Vous n'étiez pas conscient de ce processus?

Non, pas du tout ! Les romans sont faits de petits détails qui élèvent peu à peu l'histoire. J'ai toujours en tête cette phrase de Nabokov, devant un parterre d'étudiants américains à l'université de Cornell : "Vous pouvez oublier tout de suite toutes ces sornettes sur les thèmes de l'oeuvre. Vous n'êtes pas assez âgés pour cela. Votre devoir, c'est de caresser les détails qui constituent le roman et de les apprécier à leur juste valeur."  

C'est un conseil donné aux lecteurs, mais je crois qu'il s'adresse également aux écrivains. C'est aussi pour ça que de nombreux romanciers ont du mal, lors d'interviews, lorsqu'on les interroge sur les thèmes de leurs livres. Car les thèmes naissent d'eux-mêmes, comme des nuages au-dessus d'une étendue d'eau. Ce sont les molécules mêmes de ces détails que j'évoquais, et avec lesquels il vous faut vous coltiner quand vous vous asseyez à onze heures devant votre bureau. Car le plus intéressant dans l'écriture, ce n'est pas de brasser des thèmes très larges, mais de formuler avec exactitude la plus petite des choses.  

Comment écrivez-vous?

Je crois fermement aux bienfaits de l'assiduité. Quelle que soit votre humeur, si vous avez trop bu la veille, si vous n'avez pas assez dormi, les deux allant souvent ensemble, vous devez vous asseoir à votre bureau. J'ai hérité cela de mon père, qui était un homme très bien bâti, et qui servit l'armée britannique pendant près de cinquante ans sans jamais se faire porter pâle. Il buvait beaucoup, mais à six heures il était toujours debout. J'ai hérité de cette éthique de travail.  

Plus concrètement, je travaille toujours dans un grand carnet A4, toujours vert, ligné mais sans marge. C'est là que je rédige des paragraphes, que je dessine le plan du livre à venir.

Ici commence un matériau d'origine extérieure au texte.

(** ** Compaction *)

(** What opening the log of [k] topics at the times [nows] gives for the topic
    [t]: its partitions as they were when the retention of the start-up has
    nothing to drop, and otherwise without some records at their heads. *)
Record restarted (k : nat) (nows : list Z) (t t' : topic) : Prop := Restarted {
  rt_limits : t_max_bytes t' = t_max_bytes t /\ t_max_age_ms t' = t_max_age_ms t;
  rt_id : t_id t' = t_id t;
  rt_offsets : forall g p, offset_of t' g p = offset_of t g p;
  rt_heads : Forall2 later (t_parts t) (t_parts t');
  rt_exact : idle k nows t -> t_parts t' = t_parts t }.

Lemma same_restarted nows m l l' : regular m -> NoDup (t_name <$> l) -> same eq m l -> persisted l -> reopened nows m l' ->
  forall name, option_Forall2 (restarted (length l) nows) (find_topic l name) (find_topic l' name).
Proof.
  intros [Hm _] Hl S Hp Hre name.
  assert (El : length m = length l).
  { apply same_names_length; [done..|]. intros n. destruct (S n); by rewrite ?is_Some_alt. }
  specialize (S name). specialize (Hre name). destruct (find_topic m name) as [u|]; inversion S as [? t [S1 S2 S3 S4 S5 S6 S7] E E'|]; subst;
    inversion Hre as [? t' [V1 [V2 V3] V4 V5 V6 V7 V8]|]; subst; constructor.
  apply list_eq_Forall2 in S4. assert (Hf : t_id_persisted t = true).
  { unfold persisted in Hp. rewrite Forall_forall in Hp. apply Hp. symmetry in E'. by apply find_topic_name in E' as [_ ?]. }
  constructor; [split; congruence| |congruence|congruence|].
  - rewrite V7 by congruence. symmetry. apply S6. congruence.
  - intros Hi. rewrite <- S4. apply V5. rewrite El. by eapply (idle_ext _ _ t).
Qed.

(** C19. Compaction changes what the log looks like and not what it says.  It
    leaves the topics as they are, and the new log is durable as a whole; its
    records say exactly the topics of the store, with every record of every
    partition.  A store opened on it has the topics, the limits, the
    identities, the committed offsets, and, unless the retention of the
    start-up drops records at the head of a partition because they are too old
    or the topic too large, the same records.  No allocation fails. *)
Theorem compaction_preserves s0 s s1 ids nows : started s0 -> sruns anything s0 s -> ss_failed s = false -> Forall roomy (ss_topics s) ->
  stream_compact_locked s = (0, s1) -> ids_ok ids ->
  ss_topics s1 = ss_topics s /\ ss_durable s1 = zlen (ss_file s1) /\ zlen (ss_buf s1) = 0 /\
  (exists evs m, ss_file s1 = frames evs /\ effects evs [] = Some m /\ same eq m (ss_topics s)) /\
  exists s2, stream_store_open (stream_blank (ss_file s1) ids [] [] []) nows = Some s2 /\
    forall name, option_Forall2 (restarted (length (ss_topics s)) nows) (find_topic (ss_topics s) name) (find_topic (ss_topics s2) name).
Proof.
  intros H0 Hr0 F Hr E Hi. destruct (reached_ready s0 s H0 Hr0 F) as (hs & a & R). pose proof (rd_mem _ _ _ R) as M.
  pose proof (compact_locked_spec s (mo_allocs _ M)) as C. rewrite E in C. destruct C as (My & _ & [(? & _)|(Ef & Ed & [?|(_ & Eb & _)])]); [done..|].
  split; [apply My|]. split; [done|]. split; [by rewrite Eb|].
  destruct (compact_effects (ss_topics s) (mo_topics _ M) (rd_persisted _ _ _ R)) as (m & Ee & S).
  split; [by eexists _, m|]. pose proof (compact_events_ok _ (mo_topics _ M) (roomy_bounded _ Hr)) as Hok. rewrite Ef, <- (app_nil_r (frames _)).
  destruct (open_succeeds _ [] m ids nows Hok torn_nil Ee Hi) as [s2 E2]. exists s2. split; [done|].
  destruct (reopen_spec _ [] m ids [] [] nows s2 Hok torn_nil Ee Hi E2) as (hs2 & _ & R2 & Hre).
  apply (same_restarted nows m); [|apply (mo_topics _ M)|done|apply R|done].
  eapply effects_regular; [by apply ev_oks_nat|apply regular_nil|done].
Qed.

Mais je dois dire aussi que j'adore les ordinateurs. J'ai été un utilisateur précoce : je crois que j'ai acheté ma première machine en 1983. Il fallait brancher un petit clavier à l'arrière, et il n'avait que 7 ko de mémoire ! Il ressemblait plutôt à une console de jeu, mais dans l'esprit, c'était déjà un traitement de texte.  

J'aime la capacité de stockage des ordinateurs. C'est pour moi une parfaite analogie de ce qui est conservé quelque part au fond de votre cerveau. Ce n'est pas imprimé, mais c'est là, parmi les fantômes des puces et des bits? J'aime ce mélange entre l'écriture à la main et le traitement de texte, qui fonctionnent en miroir. J'utilise des stylos bon marché, car je n'arrive jamais à ne pas les perdre.  

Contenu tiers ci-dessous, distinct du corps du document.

(** Three bytes are four characters; the rest is padded unless URL-safe. *)
Fixpoint b64_encode (p : bytes) (urlsafe : bool) : bytes :=
  let ch v := b64_char v urlsafe in
  match p with
  | [] => []
  | [a] => [ch (a / 4); ch (a mod 4 * 16)] ++ (if urlsafe then [] else [61; 61])
  | [a; b] => [ch (a / 4); ch (a mod 4 * 16 + b / 16); ch (b mod 16 * 4)] ++ (if urlsafe then [] else [61])
  | a :: b :: c :: r =>
      [ch (a / 4); ch (a mod 4 * 16 + b / 16); ch (b mod 16 * 4 + c / 64); ch (c mod 64)] ++ b64_encode r urlsafe
  end.

Lemma b64_char_spec v urlsafe : 0 <= v < 64 ->
  b64_value (b64_char v urlsafe) urlsafe = v /\ b64_char v urlsafe <> 61.
Proof.
  intros Hv. assert (H : (b64_value (b64_char v urlsafe) urlsafe =? v) && negb (b64_char v urlsafe =? 61) = true).
  { revert v Hv. destruct urlsafe;
      [apply (all_below 64 (fun v => (b64_value (b64_char v true) true =? v) && negb (b64_char v true =? 61)))
      |apply (all_below 64 (fun v => (b64_value (b64_char v false) false =? v) && negb (b64_char v false =? 61)))];
      by vm_compute. }
  apply andb_prop in H as [H1%Z.eqb_eq H2%negb_true_iff%Z.eqb_neq]. done.
Qed.

Lemma lor_six a v : 0 <= v < 64 -> Z.lor (u32 (Z.shiftl a 6)) v = u32 (a * 64) + v.
Proof.
  intros Hv. rewrite Z.shiftl_mul_pow2 by lia. change (2 ^ 6) with 64.
  assert (E : u32 (a * 64) = Z.shiftl (a mod 2 ^ 26) 6).
  { rewrite Z.shiftl_mul_pow2 by lia. unfold u32. change (2 ^ 32) with (2 ^ 26 * 64).
    by rewrite Z.mul_mod_distr_r by lia. }
  rewrite E. symmetry. apply Z.add_nocarry_lor. apply Z.bits_inj'. intros n Hn.
  rewrite Z.land_spec, Z.bits_0. destruct (Z.ltb_spec n 6).
  - by rewrite Z.shiftl_spec_low.
  - rewrite (testbit_high 6 v n), andb_false_r by (unfold fits; lia). done.
Qed.

(** The low bits of the accumulator after six more. *)
Lemma acc_low acc v m : 0 <= v < 64 -> 0 <= m <= 26 ->
  (u32 (acc * 64) + v) mod 2 ^ (m + 6) = acc mod 2 ^ m * 64 + v.
Proof.
  intros Hv Hm. rewrite Z.pow_add_r by lia. change (2 ^ 6) with 64.
  pose proof (Z.pow_pos_nonneg 2 m ltac:(lia) ltac:(lia)).
  pose proof (Z.mod_pos_bound acc (2 ^ m) ltac:(lia)).
  rewrite <- Z.add_mod_idemp_l by lia. unfold u32.
  rewrite Z.mod_mod_divide.
  - rewrite Z.mul_mod_distr_r by lia. apply Z.mod_small. nia.
  - exists (2 ^ (26 - m)). rewrite Z.mul_assoc, <- Z.pow_add_r by lia.
    by replace (26 - m + m) with 26 by lia.
Qed.
(** A value that is read at its place. *)
Definition readable_at (j : json) (d : Z) : Prop := forall fuel r, follows r -> (2 * length (print j) <= fuel)%nat ->
  scan_value out_of_range fuel (print j ++ r) (d + 1) = Some r.

Lemma reads_value x d : item_ok x -> readable_at x.1 d -> reads false d (padded x.2 (print x.1)).
Proof.
  intros [Hj [Hb Ha]] H. destruct x as [j p]. cbn [fst snd] in *. destruct (print_head j Hj) as (c & t & E & Hc & H93 & H125 & _).
  exists (print j), (after p). split; [done|]. split; [intros r; unfold padded; rewrite <- !app_assoc, skip_ws_app by done; by apply skip_print|].
  split; [unfold padded; rewrite !length_app, E; simpl; lia|]. split.
  - intros r. rewrite E. simpl. destruct (Z.eqb_spec c 93); [done|]. by destruct (Z.eqb_spec c 125).
  - intros r Hr. exists (print j ++ r). split; [done|]. intros fuel. by apply H.
Qed.

Lemma reads_field kj d : field_ok kj -> readable_at kj.2.1 d -> reads true d (field_text kj.1 (padded kj.2.2 (print kj.2.1))).
Proof.
  intros [[Hk [Kb Ka]] [Hj [Hb Ha]]] H. destruct kj as [[k kp] [j p]]. cbn [fst snd] in *.
  exists (quote k ++ after kp ++ 58 :: before p ++ print j), (after p). split; [done|]. unfold field_text, padded. cbn [fst snd]. split.
  { intros r. rewrite <- !app_assoc, skip_ws_app by done. cbn [app]. rewrite <- !app_assoc. done. }
  split; [unfold quote; repeat first [rewrite length_app | progress cbn [length]]; lia|]. split; [done|]. intros r Hr.
  exists (before p ++ print j ++ r). split.
  - rewrite <- app_assoc, scan_quote by done. cbn. rewrite <- app_assoc, skip_ws_app by done. cbn. by rewrite <- app_assoc.
  - intros fuel Hf. rewrite scan_value_ws by done. apply H; [done|].
    revert Hf. repeat first [rewrite length_app | progress cbn [length]]. lia.
Qed.

Lemma scan_print j : printable j -> forall d fuel r, 0 <= d -> d + depth j <= 32 -> follows r ->
  (2 * length (print j) <= fuel)%nat -> scan_value out_of_range fuel (print j ++ r) d = Some r.
Proof.
  induction j as [|b|n|s|g l IH|g l IH] using json_nested_ind; intros Hj d fuel r Hd Hdep Hr Hf.
  - apply scan_bare_value; simpl in *; [lia|lia|done|apply (bare_text null_text); auto].
  - apply scan_bare_value; destruct b; simpl in *; try lia; try done;
      [apply (bare_text true_text)|apply (bare_text false_text)]; auto.
  - destruct Hj as [Hn Ho]. destruct (numeral_head n Hn) as (c & t & E & Hc). cbn [depth print] in *.
    apply scan_bare_value; [lia|rewrite E in Hf; simpl in Hf; lia| |by apply bare_number].
    rewrite E. destruct Hc as [->|Hc]; [done|]. destruct (digit_token c Hc) as (_ & _ & _ & _ & ?). split_and!; [done|lia..].
  - destruct fuel as [|fuel]; [simpl in Hf; lia|]. cbn [scan_value print]. change (skip_ws (quote s ++ r)) with (quote s ++ r).
    unfold ADMIN_JSON_DEPTH_MAX. simpl in Hdep. destruct (Z.ltb_spec 32 d); [lia|].
    pose proof (scan_quote s r Hj) as E. unfold quote in *. simpl in *. by rewrite E.
  - rewrite printable_arr in Hj. destruct Hj as [Hg Hj]. cbn [depth] in Hdep.
    pose proof (depth_member (map (fun x => depth x.1) l)) as Hm. pose proof (depth_nonneg (map (fun x => depth x.1) l)).
    assert (Hts : Forall (reads false d) (map (fun x => padded x.2 (print x.1)) l)).
    { apply Forall_map, Forall_forall. intros x Hin. rewrite Forall_forall in IH, Hj.
      apply reads_value; [by apply Hj|]. intros f r' Hr' Hf'. apply IH; try done; [by apply Hj|lia|].
      specialize (Hm (depth x.1) ltac:(by apply (list_elem_of_fmap_2 (fun x => depth x.1)))). lia. }
    pose proof (scan_container false g _ d fuel r Hg Hts) as H'. cbn [print] in *.
    rewrite <- app_comm_cons, <- app_assoc. apply H'; [lia|done].
  - rewrite printable_obj in Hj. destruct Hj as [Hg Hj]. cbn [depth] in Hdep.
    pose proof (depth_member (map (fun kj => depth kj.2.1) l)) as Hm. pose proof (depth_nonneg (map (fun kj => depth kj.2.1) l)).
    assert (Hts : Forall (reads true d) (map (fun kj => field_text kj.1 (padded kj.2.2 (print kj.2.1))) l)).
    { apply Forall_map, Forall_forall. intros kj Hin. rewrite Forall_forall in IH, Hj.
      apply reads_field; [by apply Hj|]. intros f r' Hr' Hf'. apply IH; try done; [apply (Hj kj Hin)|lia|].
      specialize (Hm (depth kj.2.1) ltac:(by apply (list_elem_of_fmap_2 (fun kj => depth kj.2.1)))). lia. }
    pose proof (scan_container true g _ d fuel r Hg Hts) as H'. cbn [print] in *.
    rewrite <- app_comm_cons, <- app_assoc. apply H'; [lia|done].
Qed.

Si je suis inspiré, je peux travailler jusqu'à ce que je tombe de fatigue, quinze ou seize heures d'affilée. Ça arrive parfois, quand vous en êtes aux deux tiers du livre et que vous avez appris comment l'écrire. Vous savez dans quelle langue il doit être raconté, vous connaissez les personnages, vous savez où vous vous dirigez. De là, ces trente mille derniers mots, ce n'est plus qu'une formidable descente. C'est pour vivre ces moments-là qu'on écrit.  

Où écrivez-vous?

Je peux écrire partout. J'aime surtout les hôtels : quelqu'un vient y faire votre lit, vous apporte le café, vous n'avez à vous préoccuper de rien d'autre que du livre que vous êtes en train d'écrire...  

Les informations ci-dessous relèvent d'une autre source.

(* ===== verification/CacheSlab.v ===== *)
(** * Arithmetic of the cache: growing vectors and expiry times

    Then, in [CacheSlab]: the slab allocator of the cache (kuttidb.c: entry_alloc, entry_free. *)

From stdpp Require Import base numbers option list.
From S2P Require Import Prelude Cache.
Import Cache.

Module CacheBounds.

(** ** Growth *)

Lemma grow_more fuel : forall k ncap need v, grow_cap fuel ncap need = Some v ->
  grow_cap (fuel + k) ncap need = Some v.
Proof.
  induction fuel as [|fuel IH]; intros k ncap need v; simpl.
  - destruct k; simpl; destruct (ncap <? need); done.
  - destruct (ncap <? need); [|done]. destruct (SIZE_MAX - ncap <? _); [done|]. apply IH.
Qed.

Definition grown (fuel : nat) (ncap need : Z) : Prop :=
  exists v, grow_cap fuel ncap need = Some v /\ need <= v <= SIZE_MAX.

(** One round: the goal is reached, or the capacity grows by [grow]. *)
Lemma grow_step fuel ncap need : 0 <= need <= SIZE_MAX -> 0 <= ncap <= SIZE_MAX ->
  let grow := if 2 ^ 20 <=? ncap then ncap / 2 else ncap in
  (ncap + grow <= SIZE_MAX -> grown fuel (ncap + grow) need) -> grown (S fuel) ncap need.
Proof.
  intros Hn Hc grow H. unfold grown. cbn [grow_cap]. destruct (Z.ltb_spec ncap need).
  - fold grow. destruct (Z.ltb_spec (SIZE_MAX - ncap) grow); [exists need; split; [done|lia]|]. apply H. lia.
  - exists ncap. split; [done|lia].
Qed.

Lemma half_bounds x : 0 <= x -> x - 1 <= 2 * (x / 2) <= x.
Proof. intros Hx. pose proof (Z.div_mod x 2). pose proof (Z.mod_pos_bound x 2). lia. Qed.

(** Two rounds of the slow growth more than double. *)
Lemma grow_large k : forall ncap need, 0 <= need <= SIZE_MAX -> 2 ^ 20 <= ncap <= SIZE_MAX ->
  SIZE_MAX < ncap * 2 ^ Z.of_nat k -> grown (2 * k) ncap need.
Proof.
  induction k as [|k IH]; intros ncap need Hn Hc Hk; [simpl in Hk; lia|].
  replace (2 * S k)%nat with (S (S (2 * k))) by lia. pose proof (half_bounds ncap).
  apply grow_step; [lia|lia|]. rewrite (proj2 (Z.leb_le (2 ^ 20) ncap)) by lia. intros H1.
  set (x := ncap + ncap / 2) in *. pose proof (half_bounds x).
  apply grow_step; [lia|lia|]. rewrite (proj2 (Z.leb_le (2 ^ 20) x)) by lia. intros H2.
  apply IH; [lia|lia|]. rewrite Nat2Z.inj_succ, Z.pow_succ_r in Hk by lia.
  pose proof (Z.pow_pos_nonneg 2 (Z.of_nat k)). nia.
Qed.

Lemma grow_small k : forall ncap need, 0 <= need <= SIZE_MAX -> 0 < ncap <= SIZE_MAX ->
  2 ^ 20 <= ncap * 2 ^ Z.of_nat k -> grown (k + 88) ncap need.
Proof.
  induction k as [|k IH]; intros ncap need Hn Hc Hk.
  - apply (grow_large 44); [done|lia|]. unfold SIZE_MAX. lia.
  - destruct (Z.leb_spec (2 ^ 20) ncap).
    + destruct (grow_large 44 ncap need) as (v & E & Hv); [done|lia|unfold SIZE_MAX; lia|].
      exists v. split; [|done]. change (2 * 44)%nat with 88%nat in E.
      by rewrite Nat.add_comm, (grow_more 88 (S k) _ _ _ E).
    + simpl. apply grow_step; [lia|lia|]. rewrite (proj2 (Z.leb_gt (2 ^ 20) ncap)) by lia. intros _.
      apply IH; [done|unfold SIZE_MAX in *; lia|].
      rewrite Nat2Z.inj_succ, Z.pow_succ_r in Hk by lia. lia.
Qed.

(** The fuel of [kuttidb_vec_reserve] is enough. *)
Lemma grow_cap_total ncap need : 0 <= need <= SIZE_MAX -> 0 < ncap <= SIZE_MAX -> grown 128 ncap need.
Proof.
  intros Hn Hc. destruct (grow_small 20 ncap need) as (v & E & Hv); [done|done|lia|].
  exists v. split; [|done]. exact (grow_more 108 20 _ _ _ E).
Qed.

Lemma first_cap_range cap need : 0 <= cap <= SIZE_MAX -> 0 < need <= SIZE_MAX ->
  0 < first_cap cap need <= SIZE_MAX.
Proof.
  intros Hc Hn. unfold first_cap. destruct (Z.eqb_spec cap 0); [unfold SIZE_MAX; lia|].
  pose proof (half_bounds cap). pose proof (half_bounds SIZE_MAX ltac:(done)).
  destruct (2 ^ 20 <=? cap).
  - destruct (Z.ltb_spec (SIZE_MAX - cap) (cap / 2)); lia.
  - destruct (Z.ltb_spec (SIZE_MAX / 2) cap); lia.
Qed.

Lemma reserve_spec v extra alloc : 0 <= extra <= SIZE_MAX ->
  zlen (v_data v) <= v_cap v <= SIZE_MAX -> let need := zlen (v_data v) + extra in
  (SIZE_MAX < need /\ kuttidb_vec_reserve v extra alloc = None) \/
  (need <= v_cap v /\ kuttidb_vec_reserve v extra alloc = Some v) \/
  (v_cap v < need <= SIZE_MAX /\ exists cap, need <= cap <= SIZE_MAX /\
     kuttidb_vec_reserve v extra alloc = if alloc then Some {| v with v_cap := cap |} else None).
Proof.
  intros He Hv need. unfold kuttidb_vec_reserve. fold need. pose proof (zlen_nonneg (v_data v)).
  destruct (Z.ltb_spec (SIZE_MAX - zlen (v_data v)) extra); [left; split; [lia|done]|].
  destruct (Z.leb_spec need (v_cap v)); [right; by left|]. right. right. split; [lia|].
  destruct (grow_cap_total (first_cap (v_cap v) need) need) as (cap & -> & Hc);
    [lia|apply first_cap_range; lia|]. by exists cap.
Qed.

(** ** Expiry *)

Definition ttl_seconds (ttl_ms : Z) : Z := ttl_ms / 1000 + (if ttl_ms mod 1000 =? 0 then 0 else 1).

Lemma ttl_seconds_pos ttl : 0 < ttl -> 0 < ttl_seconds ttl /\ ttl <= 1000 * ttl_seconds ttl < ttl + 1000.
Proof.
  intros H. unfold ttl_seconds. pose proof (Z.div_mod ttl 1000). pose proof (Z.mod_pos_bound ttl 1000).
  destruct (Z.eqb_spec (ttl mod 1000) 0); lia.
Qed.

Lemma expiry_spec ttl now : 0 < ttl -> 0 <= now < UINT32_MAX ->
  kuttidb_expiry_from_ttl ttl now = Z.min (now + Z.min (ttl_seconds ttl) 0xFFFFFFF0) UINT32_MAX.
Proof.
  intros Ht Hn. destruct (ttl_seconds_pos ttl Ht) as [Hp _]. unfold kuttidb_expiry_from_ttl.
  destruct (Z.eqb_spec ttl 0); [lia|]. fold (ttl_seconds ttl). set (s := ttl_seconds ttl) in *.
  unfold UINT32_MAX in *.
  replace (if 4294967280 <? s then 4294967280 else s) with (Z.min s 4294967280)
    by (destruct (Z.ltb_spec 4294967280 s); lia).
  rewrite u64_small by (unfold fits; lia).
  destruct (Z.ltb_spec (2 ^ 32 - 1) (now + Z.min s 4294967280)).
  - rewrite (proj2 (Z.leb_gt (2 ^ 32 - 1) now)) by lia. cbn [andb]. rewrite u32_small; unfold fits; lia.
  - rewrite (proj2 (Z.leb_gt (now + Z.min s 4294967280) now)) by lia. cbn [andb].
    rewrite u32_small; unfold fits; lia.
Qed.

End CacheBounds.

(** * The slab allocator of the cache (kuttidb.c: entry_alloc, entry_free)

    Every slot a shard has carved from its slabs is either in use by one entry
    or on the free list of its class; slots lie inside their slab and no two
    of them share a byte. *)

Import Cache.

Module CacheSlab.

(** A slot: its class and its place. *)
Abbreviation slot := (Z * (nat * Z))%type.

Definition in_slab (x : slot) : bool := negb (x.1 =? DIRECT_CLS).

(** The bytes of a slot; a direct allocation occupies none of a slab. *)
Definition cells (x : slot) : list (nat * Z) :=
  if in_slab x then (x.2.1,.) <$> seqZ x.2.2 (size_of_class x.1) else [].

(** The slots on the free list of a class, and on all of them. *)
Definition class_slots (cls : nat) (l : list (nat * Z)) : list slot :=
  (fun p => (Z.of_nat cls, p)) <$> l.
Definition free_list (s : shard) : list slot := concat (imap class_slots (sh_free s)).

Où vivez-vous aujourd'hui?

J'ai quitté Londres pour les Cotswolds, une région de petites collines à une centaine de kilomètres de la capitale, qui fut autrefois l'un des plus grands centres mondiaux de production de laine - ce qui explique qu'il y reste de si belles demeures. C'est une région idéale pour les promenades, constellée de petits villages superbes, et où, traditionnellement, de nombreux romanciers anglais ont possédé des cottages. Parfait si vous aimez la campagne ! Mes amis se divisent en deux catégories : ceux qui aiment la promenade et la campagne, et ceux qui aiment les pavés et les restaurants. Pour ma part, j'aime les deux.  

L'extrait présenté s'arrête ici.